La première remarque concerne la nécessaire prise de conscience de devoir faire des choix de procédures simples et fiables. Quand on ne peut pas intervenir facilement pour redémarrer un actif réseau ou pour changer un disque dur, le travail à distance peut vite devenir un vrai casse tête. J’ai le souvenir d’un système de stockage qui contenait toutes les sauvegardes, sur lequel j’intervenais via la console web d’administration. Une fois correctement paramétré, j’ai redémarré le système. Sauf qu’au lieu de cliquer sur « redémarrer », j’ai cliqué sur « éteindre ». Mon système distant s’est arrêté correctement… Mais il a fallu que j’appelle une personne du site pour lui demander d’aller dans la salle serveur appuyer sur le bouton de démarrage du système de stockage. J’y ai passé plus d’une heure (décalage horaire, clef de la salle serveurs, autorisations, description du système, vérifications…). J’ai maintenant investi dans un système dont le démarrage à distance est simple et/ou programmable à heure fixe.

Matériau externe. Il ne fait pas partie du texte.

Lemma withBase_isEmpty s b : wf_set s -> wf_state b -> isEmpty (withBase s b) = isEmpty s.
Proof.
  intros Hs Hb. destruct (isEmpty s) eqn:Es; [by unfold withBase; rewrite Es|].
  apply (isEmpty_false_contains s Hs) in Es as (x & Hx & Hcx).
  apply isEmpty_false_contains; [auto with sb|]. exists (Z.lor x b).
  split; [auto with sb|]. apply withBase_spec; [done|auto with sb|]. by exists x.
Qed.

Lemma single_isEmpty st : wf_state st -> isEmpty (singleRuleMatchState st) = false.
Proof.
  intros Hst. apply isEmpty_false_contains; [auto with sb|]. exists st.
  by rewrite contains_single, bool_decide_true.
Qed.

Lemma empty_withBase b : wf_state b -> withBase emptyRuleMatchState b = singleRuleMatchState b.
Proof.
  intros Hb. apply set_ext; [auto with sb..|]. intros st Hst. apply eq_true_iff_eq.
  rewrite (proj2 (withBase_spec emptyRuleMatchState b Hb) st Hst).
  rewrite contains_single, bool_decide_eq_true by done. split.
  - intros (x & Hx & Hc & <-). unfold emptyRuleMatchState in Hc.
    rewrite contains_single, bool_decide_eq_true in Hc by auto with sb.
    subst. by rewrite Z.lor_0_l.
  - intros <-. exists 0. split; [auto with sb|]. unfold emptyRuleMatchState.
    by rewrite contains_single, bool_decide_true, Z.lor_0_l by auto with sb.
Qed.

Lemma filterStates_zero p : filterStates 0 p = 0.
Proof.
  apply set_ext; [auto with sb..|]. intros st Hst.
  by rewrite (proj2 (filterStates_spec 0 p) st Hst), contains_zero.
Qed.

Lemma filterStates_single b p :
  wf_state b -> filterStates (singleRuleMatchState b) p = if p b then singleRuleMatchState b else 0.
Proof.
  intros Hb. apply set_ext; [auto with sb| |]; [destruct (p b); auto with sb|].
  intros st Hst. rewrite (proj2 (filterStates_spec _ p) st Hst), contains_single by done.
  destruct (p b) eqn:Hp.
  - rewrite contains_single by done. case_bool_decide; [subst; by rewrite Hp|done].
  - rewrite contains_zero. case_bool_decide; [by subst; rewrite Hp|done].
Qed.

Lemma combine_comm s t : combine s t = combine t s.
Proof.
  apply set_ext; [auto with sb..|]. intros st Hst. apply eq_true_iff_eq.
  rewrite !(fun s t => proj2 (combine_spec s t) st Hst).
  split; intros (x & y & ? & ? & ? & ? & <-); exists y, x; by rewrite Z.lor_comm.
Qed.

Lemma combine_assoc s t u : combine s (combine t u) = combine (combine s t) u.
Proof.
  apply set_ext; [auto with sb..|]. intros st Hst. apply eq_true_iff_eq.
  rewrite !(fun s t => proj2 (combine_spec s t) st Hst). split.
  - intros (x & yz & Hx & Hyz & Hsx & (y & z & Hy & Hz & Hty & Huz & <-)%combine_spec & <-); [|done].
    exists (Z.lor x y), z. rewrite Z.lor_assoc. repeat split; auto with sb; try apply Hz; try apply lor_wf_state; auto.
    apply combine_spec; [auto with sb|]. by exists x, y.
  - intros (xy & z & Hxy & Hz & (x & y & Hx & Hy & Hsx & Hty & <-)%combine_spec & Huz & <-); [|done].
    exists x, (Z.lor y z). rewrite Z.lor_assoc. repeat split; auto with sb; try apply Hx; try apply lor_wf_state; auto.
    apply combine_spec; [auto with sb|]. by exists y, z.
Qed.

Lemma combine_merge_distr s t u : combine s (merge t u) = merge (combine s t) (combine s u).
Proof.
  apply set_ext; [auto with sb..|]. intros st Hst. apply eq_true_iff_eq.
  rewrite contains_merge, orb_true_iff by done.
  rewrite !(fun s t => proj2 (combine_spec s t) st Hst). split.
  - intros (x & y & Hx & Hy & Hs & Htu & <-). rewrite contains_merge in Htu by done.
    apply orb_true_iff in Htu as [?|?]; [left|right]; by exists x, y.
  - intros [(x & y & Hx & Hy & Hs & Htu & <-)|(x & y & Hx & Hy & Hs & Htu & <-)]; exists x, y;
      rewrite contains_merge, Htu, ?orb_true_r by done; done.
Qed.

Lemma withBase_combine s b : wf_state b -> withBase s b = combine s (singleRuleMatchState b).
Proof.
  intros Hb. apply set_ext; [auto with sb..|]. intros st Hst. apply eq_true_iff_eq.
  rewrite (proj2 (withBase_spec s b Hb) st Hst), (proj2 (combine_spec _ _) st Hst). split.
  - intros (x & Hx & Hs & <-). exists x, b. by rewrite contains_single, bool_decide_true.
  - intros (x & y & Hx & Hy & Hs & Ht & <-). rewrite contains_single, bool_decide_eq_true in Ht by done.
    subst. by exists x.
Qed.

Lemma combine_empty_r s : wf_set s -> combine s emptyRuleMatchState = s.
Proof.
  intros Hs. unfold emptyRuleMatchState. rewrite <- withBase_combine by auto with sb.
  apply set_ext; [auto with sb..|]. intros st Hst. apply eq_true_iff_eq.
  rewrite (proj2 (withBase_spec s 0 wf_state_zero) st Hst). split.
  - intros (x & Hx & Hc & <-). by rewrite Z.lor_0_r.
  - intros Hc. exists st. by rewrite Z.lor_0_r.
Qed.

Lemma withBase_zero s : wf_set s -> withBase s 0 = s.
Proof.
  intros. rewrite withBase_combine by auto with sb. by apply combine_empty_r.
Qed.

(** With [merge] as sum and [combine] as product, the [uint16] state sets
    form a commutative semiring whose zero is the empty set and whose unit is
    [emptyRuleMatchState]; [merge] is idempotent, adding a base is the product
    with a singleton, and a product is empty exactly when a factor is.  Hence
    the order in which nested rules and rule-sets are folded does not matter. *)
Theorem state_set_semiring s t u b :
  wf_set s -> wf_set t -> wf_set u -> wf_state b ->
  combine s t = combine t s /\
  combine s (combine t u) = combine (combine s t) u /\
  combine s emptyRuleMatchState = s /\
  combine s 0 = 0 /\
  combine s (merge t u) = merge (combine s t) (combine s u) /\
  merge s s = s /\ merge s t = merge t s /\ merge s 0 = s /\
  withBase s b = combine s (singleRuleMatchState b) /\
  isEmpty (combine s t) = isEmpty s || isEmpty t.
Proof.
  intros Hs Ht Hu Hb. repeat split.
  - apply combine_comm.
  - apply combine_assoc.
  - by apply combine_empty_r.
  - unfold combine. by rewrite orb_true_r.
  - apply combine_merge_distr.
  - apply Z.lor_diag.
  - apply Z.lor_comm.
  - apply Z.lor_0_r.
  - by apply withBase_combine.
  - by apply combine_isEmpty.
Qed.

Lemma state_set_semiring_witness :
  combine 6 (combine 10 2) = combine (combine 6 10) 2 /\ withBase 6 8 = combine 6 256.
Proof.
  destruct (state_set_semiring 6 10 2 8) as (_ & H1 & _ & _ & _ & _ & _ & _ & H2 & _);
    [unfold wf_set; lia | unfold wf_set; lia | unfold wf_set; lia | unfold wf_state; lia |].
  split; [exact H1 | exact H2].
Defined.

La deuxième remarque concerne la sécurité informatique. Il faut prévoir dès le départ un budget permettant d’avoir des actifs réseaux particulièrement performants et intelligents. Pour autant, il faut comprendre qu’un système informatique distant devant fonctionner sans informaticien est particulièrement vulnérable et fera la joie de tous les hackers passant par là. Mais la sécurité a un coût et une complexité qu’il faut nécessairement mettre en balance avec la fiabilité et le confort de l’usager. J’ai donc du faire des choix qui feront sans doute pleurer tous les informaticiens un peu sensibles sur le sujet de la sécurité…
Les réseaux :
Rien ne peut se faire à distance si les réseaux informatiques ne fonctionnement pas. Le réseau informatique filaire mis en place est un réseau classiquement encastré dans des goulottes. Il faut insister dans le cahier des charges et lors du suivi de chantier pour obtenir des goulottes suffisamment solides et d’une capacité supérieure au strict nécessaire. Il n’est pas normal qu’une goulotte fraichement installée soit pleine à craquer de câbles réseaux, empêchant l’ajout ultérieur d’une ou plusieurs prises réseaux. J’ai choisi un réseau gigabit, avec des baies de brassage intégrant les actifs réseaux. Là aussi, il faut insister pour que les baies soient suffisamment aérées pour que la chaleur dégagée par les switchs puisse s’évacuer, et qu’une climatisation soit installée, surtout lorsque la température extérieure monte très haut, ce qui est le cas en Afrique. De préférence, les actifs réseaux seront branchés sur un régulateur de tension et un onduleur. Tous les actifs réseaux doivent être configurés pour interdire le branchement de quoi que ce soit qui ne soit pas autorisé explicitement par le service informatique. Pour des raisons de coûts, j’ai choisi une gestion des autorisations d’accès basée sur l’adresse MAC du système informatique que l’on souhaite brancher sur le réseau. Que tout ceux qui connaissent l’expression « MAC Address Spoofing » arrêtent de rigoler… Il y a un VLAN pour l’administration, un VLAN pour les professeurs, un VLAN pour les salles de TP et un VLAN pour les bornes Wifi.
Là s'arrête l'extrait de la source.